§ **About this task**:
Nothing belongs in the answer except the lines of the material that include "ObjectId".

(Beginning of Given records)

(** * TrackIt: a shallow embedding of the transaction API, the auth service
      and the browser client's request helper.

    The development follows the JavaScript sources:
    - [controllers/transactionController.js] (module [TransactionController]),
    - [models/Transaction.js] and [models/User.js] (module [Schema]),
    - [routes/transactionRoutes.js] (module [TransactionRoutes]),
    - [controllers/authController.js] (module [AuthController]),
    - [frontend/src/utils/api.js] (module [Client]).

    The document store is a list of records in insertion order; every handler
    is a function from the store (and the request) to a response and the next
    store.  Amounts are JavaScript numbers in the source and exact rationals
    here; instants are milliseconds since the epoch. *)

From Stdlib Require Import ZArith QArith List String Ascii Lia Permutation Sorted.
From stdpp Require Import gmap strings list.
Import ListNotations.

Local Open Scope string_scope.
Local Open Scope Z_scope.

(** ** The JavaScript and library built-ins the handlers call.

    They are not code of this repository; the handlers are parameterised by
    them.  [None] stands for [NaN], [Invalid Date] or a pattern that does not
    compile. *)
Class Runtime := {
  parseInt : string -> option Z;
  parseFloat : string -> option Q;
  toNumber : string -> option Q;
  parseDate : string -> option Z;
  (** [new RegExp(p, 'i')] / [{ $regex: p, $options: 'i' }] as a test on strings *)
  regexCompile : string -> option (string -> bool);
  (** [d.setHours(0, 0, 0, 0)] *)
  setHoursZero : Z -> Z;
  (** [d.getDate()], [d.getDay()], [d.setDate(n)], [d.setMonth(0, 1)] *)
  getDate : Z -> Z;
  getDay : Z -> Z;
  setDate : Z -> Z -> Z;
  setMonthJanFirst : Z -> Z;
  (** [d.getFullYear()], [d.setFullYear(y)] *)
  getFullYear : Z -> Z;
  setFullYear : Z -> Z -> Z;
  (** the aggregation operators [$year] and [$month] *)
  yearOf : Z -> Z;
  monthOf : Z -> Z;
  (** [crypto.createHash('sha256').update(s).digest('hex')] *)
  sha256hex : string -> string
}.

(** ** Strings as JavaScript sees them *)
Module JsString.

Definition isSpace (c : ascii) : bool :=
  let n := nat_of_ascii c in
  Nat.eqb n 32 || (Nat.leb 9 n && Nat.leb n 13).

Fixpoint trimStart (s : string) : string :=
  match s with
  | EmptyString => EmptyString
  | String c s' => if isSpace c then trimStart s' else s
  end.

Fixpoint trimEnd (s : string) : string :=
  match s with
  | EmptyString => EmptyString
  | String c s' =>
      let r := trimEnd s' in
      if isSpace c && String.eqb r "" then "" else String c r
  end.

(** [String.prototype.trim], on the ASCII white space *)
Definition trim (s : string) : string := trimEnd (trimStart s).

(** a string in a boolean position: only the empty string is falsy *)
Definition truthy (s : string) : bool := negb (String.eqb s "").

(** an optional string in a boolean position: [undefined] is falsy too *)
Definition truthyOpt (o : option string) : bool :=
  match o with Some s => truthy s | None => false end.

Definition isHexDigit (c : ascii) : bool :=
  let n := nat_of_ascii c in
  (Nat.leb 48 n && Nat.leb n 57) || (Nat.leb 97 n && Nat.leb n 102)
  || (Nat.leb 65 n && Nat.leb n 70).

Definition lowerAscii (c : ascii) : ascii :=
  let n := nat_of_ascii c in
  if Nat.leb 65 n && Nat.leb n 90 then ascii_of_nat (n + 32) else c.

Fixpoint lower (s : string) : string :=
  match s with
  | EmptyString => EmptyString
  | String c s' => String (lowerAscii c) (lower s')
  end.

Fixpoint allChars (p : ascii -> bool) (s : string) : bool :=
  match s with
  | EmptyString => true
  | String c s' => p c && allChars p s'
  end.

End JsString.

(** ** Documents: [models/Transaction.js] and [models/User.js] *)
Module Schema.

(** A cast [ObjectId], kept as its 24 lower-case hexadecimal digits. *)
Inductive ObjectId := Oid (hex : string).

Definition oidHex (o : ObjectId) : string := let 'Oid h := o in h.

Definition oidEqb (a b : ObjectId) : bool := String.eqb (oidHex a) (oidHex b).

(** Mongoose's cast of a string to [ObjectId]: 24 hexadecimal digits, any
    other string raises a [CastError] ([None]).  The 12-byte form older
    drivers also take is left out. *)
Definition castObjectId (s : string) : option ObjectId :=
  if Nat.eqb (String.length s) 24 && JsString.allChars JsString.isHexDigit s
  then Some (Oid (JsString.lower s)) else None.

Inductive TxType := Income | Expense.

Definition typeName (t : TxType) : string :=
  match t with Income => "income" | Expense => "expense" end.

(End of Given records)

§ **Exercise response**:
(** A cast [ObjectId], kept as its 24 lower-case hexadecimal digits. *)
Inductive ObjectId := Oid (hex : string).
Definition oidHex (o : ObjectId) : string := let 'Oid h := o in h.
Definition oidEqb (a b : ObjectId) : bool := String.eqb (oidHex a) (oidHex b).
(** Mongoose's cast of a string to [ObjectId]: 24 hexadecimal digits, any
Definition castObjectId (s : string) : option ObjectId :=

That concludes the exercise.